> [Problem description] Below are some records; output exactly the lines from the line with "r.2 = with_track" to the line with "Lemma with_track_same h", both ends kept, and nothing more.

***** Recorded information *****

Lemma remembered_remember key reply n key' reply' tr :
  remembered key reply n tr → remembers tr → replies tr !! key' = None → S n < idempotencyKeys →
  remembered key reply (S n) (remember key' reply' tr).
Proof.
  intros (Hr & before & after & Hk & Ha) [Hn _ _] Hnew Hlt.
  assert (key ≠ key') as Hne by congruence.
  unfold remember. destruct (Nat.eqb_spec (length (keys tr)) idempotencyKeys) as [E|E].
  - rewrite Hk in *. destruct before as [|oldest before]; cbn [app] in *.
    { cbn [length] in E. lia. }
    apply NoDup_cons in Hn as [Hold _]. split; cbn [keys replies].
    + rewrite lookup_insert_ne by done. rewrite lookup_delete_ne; [done|].
      intros ->. apply Hold. set_solver.
    + exists before, (after ++ [key']). split; [by rewrite <-app_assoc|].
      rewrite length_app. cbn [length]. lia.
  - split; cbn [keys replies]; [by rewrite lookup_insert_ne|].
    exists before, (after ++ [key']). rewrite Hk, <-app_assoc. split; [done|].
    rewrite length_app. cbn [length]. lia.
Qed.

Lemma remembered_new key reply tr : replies tr !! key = None → remembered key reply 0 (remember key reply tr).
Proof.
  intros Hnew. unfold remember. destruct (_ =? _)%nat; [destruct (keys tr) as [|oldest rest]|];
    (split; cbn [keys replies]; [by rewrite lookup_insert_eq|]);
    eexists _, []; (split; [reflexivity|simpl; lia]).
Qed.

(** ** One post *)

Definition memory (tr : track) : gmap string recordResponse * list string := (replies tr, keys tr).

(** The reply a post under [key] is answered with at once. *)
Definition answered (tr : track) (key : string) : option recordResponse :=
  if String.eqb key "" then None else replies tr !! key.

(** The track once [reply] was given to a post under [key]. *)
Definition noted (key : string) (reply : recordResponse) (tr : track) : track :=
  if String.eqb key "" then tr else remember key reply tr.

(** The handler with the held track changed and the events delivered. *)
Definition with_track (id : nat) (tr : track) (evs : list event) (h : Handler) : Handler :=
  {| h with objects := <[id := tr]> (objects h); events := events h ++ evs |}.

(** A post that reached its track: its sender, its key scoped to the sender, the
    record to store. *)
Record post := mkPost { ps_sender : string; ps_key : string; ps_data : bytes }.

(** The posts holding one track, in the order they take its lock. *)
Fixpoint posts (fuel : nat) (id : nat) (l : list post) (h : Handler) : prog (list response * Handler) :=
  match l with
  | [] => mret ([], h)
  | x :: l' =>
      r ← record_locked fuel id (ps_sender x) (ps_key x) (ps_data x) h;
      let '(resp, h) := r in
      r ← posts fuel id l' h;
      let '(resps, h) := r in mret (resp :: resps, h)
  end.

Section Posts.
Context (p : TrackPath) (e : N).

Record kept (h : Handler) (id : nat) (tr : track) (gs : list GroupInfo) (m : objs) : Prop := {
  kp_held : objects h !! id = Some tr;
  kp_log : ∃ root, durable p e m root gs;
  kp_writer : writer_ok p e m gs (writer tr);
  kp_memory : remembers tr;
}.

Definition new_row (data : bytes) (gs : list GroupInfo) (row : GroupInfo) : Prop :=
  ∃ s, (s <= 16)%N ∧ append_row p e gs s 0 data row.

(** How a post ends: with which response, track, deliveries and log. *)
Inductive outcome (on_record : bool) (key data : string) (tr : track) (gs : list GroupInfo) (m m' : objs)
    : response → track → list event → list GroupInfo → Prop :=
  (** a retry: answered as the first was, nothing stored, nothing delivered *)
  | Replayed reply :
      answered tr key = Some reply → m' = m →
      outcome on_record key data tr gs m m' (writeJSON 201 (RecordBody reply)) tr [] gs
  (** past a limit: nothing stored *)
  | Refused secs tr' :
      answered tr key = None → m' = m → writer tr' = writer tr → memory tr' = memory tr →
      outcome on_record key data tr gs m m' (mkResponse 429 (Some secs) "" TextBody) tr' [] gs
  (** committed as one group holding the record, delivered once, and remembered *)
  | Stored row tr' :
      answered tr key = None → new_row data gs row →
      (∃ v, m' !! ObjectKey row = Some (data, v)) →
      memory tr' = memory (noted key (response_of row) tr) →
      outcome on_record key data tr gs m m' (writeJSON 201 (RecordBody (response_of row))) tr'
        (if on_record then [Recorded (tk_Track tr) row data] else []) (gs ++ [row])
  (** the store failed: neither delivered nor remembered, though the store may
      have taken the commit *)
  | Failed tr' gs' :
      answered tr key = None → gs' = gs ∨ (∃ row, new_row data gs row ∧ gs' = gs ++ [row]) →
      memory tr' = memory tr →
      outcome on_record key data tr gs m m' internalError tr' [] gs'.

Definition posted (h : Handler) (id : nat) (key data : string) (tr : track) (gs : list GroupInfo)
    (m : objs) (r : response * Handler) (m' : objs) : Prop :=
  ∃ tr' evs gs', outcome (OnRecord (opts h)) key data tr gs m m' r.1 tr' evs gs' ∧
    r.2 = with_track id tr' evs h ∧ tk_Track tr' = tk_Track tr ∧ kept r.2 id tr' gs' m' ∧
    keeps_payloads p e m m'.

Lemma with_track_same h id tr : objects h !! id = Some tr → with_track id tr [] h = h.
Proof. intros Hid. unfold with_track. rewrite insert_id, app_nil_r by done. by destruct h. Qed.

Lemma update_const id tr tr0 h :
  objects h !! id = Some tr0 → update id (λ _, tr) h = with_track id tr [] h.
Proof.
  intros Hid. unfold update, with_track. rewrite app_nil_r. f_equal. apply map_eq. intros k.
  destruct (decide (k = id)) as [->|].
  - by rewrite lookup_alter_eq, Hid, lookup_insert_eq.
  - by rewrite lookup_alter_ne, lookup_insert_ne.
Qed.

Lemma with_track_with id tr evs tr' evs' h :
  with_track id tr' evs' (with_track id tr evs h) = with_track id tr' (evs ++ evs') h.
Proof. unfold with_track. cbn. by rewrite insert_insert_eq, app_assoc. Qed.

Lemma memory_remember key reply tr tr' :
  memory tr' = memory tr → memory (remember key reply tr') = memory (remember key reply tr).
Proof.
  unfold memory. intros [= Hr Hk]. unfold remember. rewrite Hr, Hk.
  destruct (_ =? _)%nat; [destruct (keys tr)|]; done.
Qed.

Lemma remembers_memory tr tr' : memory tr' = memory tr → remembers tr → remembers tr'.
Proof. unfold memory. intros [= Hr Hk] [? ? ?]. constructor; by rewrite ?Hr, ?Hk. Qed.

Lemma remembers_noted key reply tr :
  answered tr key = None → remembers tr → remembers (noted key reply tr).
Proof. unfold answered, noted. destruct (String.eqb key ""); [done|]. intros. by apply remembers_remember. Qed.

*****

> [Reply]
    r.2 = with_track id tr' evs h ∧ tk_Track tr' = tk_Track tr ∧ kept r.2 id tr' gs' m' ∧
    keeps_payloads p e m m'.

Lemma with_track_same h id tr : objects h !! id = Some tr → with_track id tr [] h = h.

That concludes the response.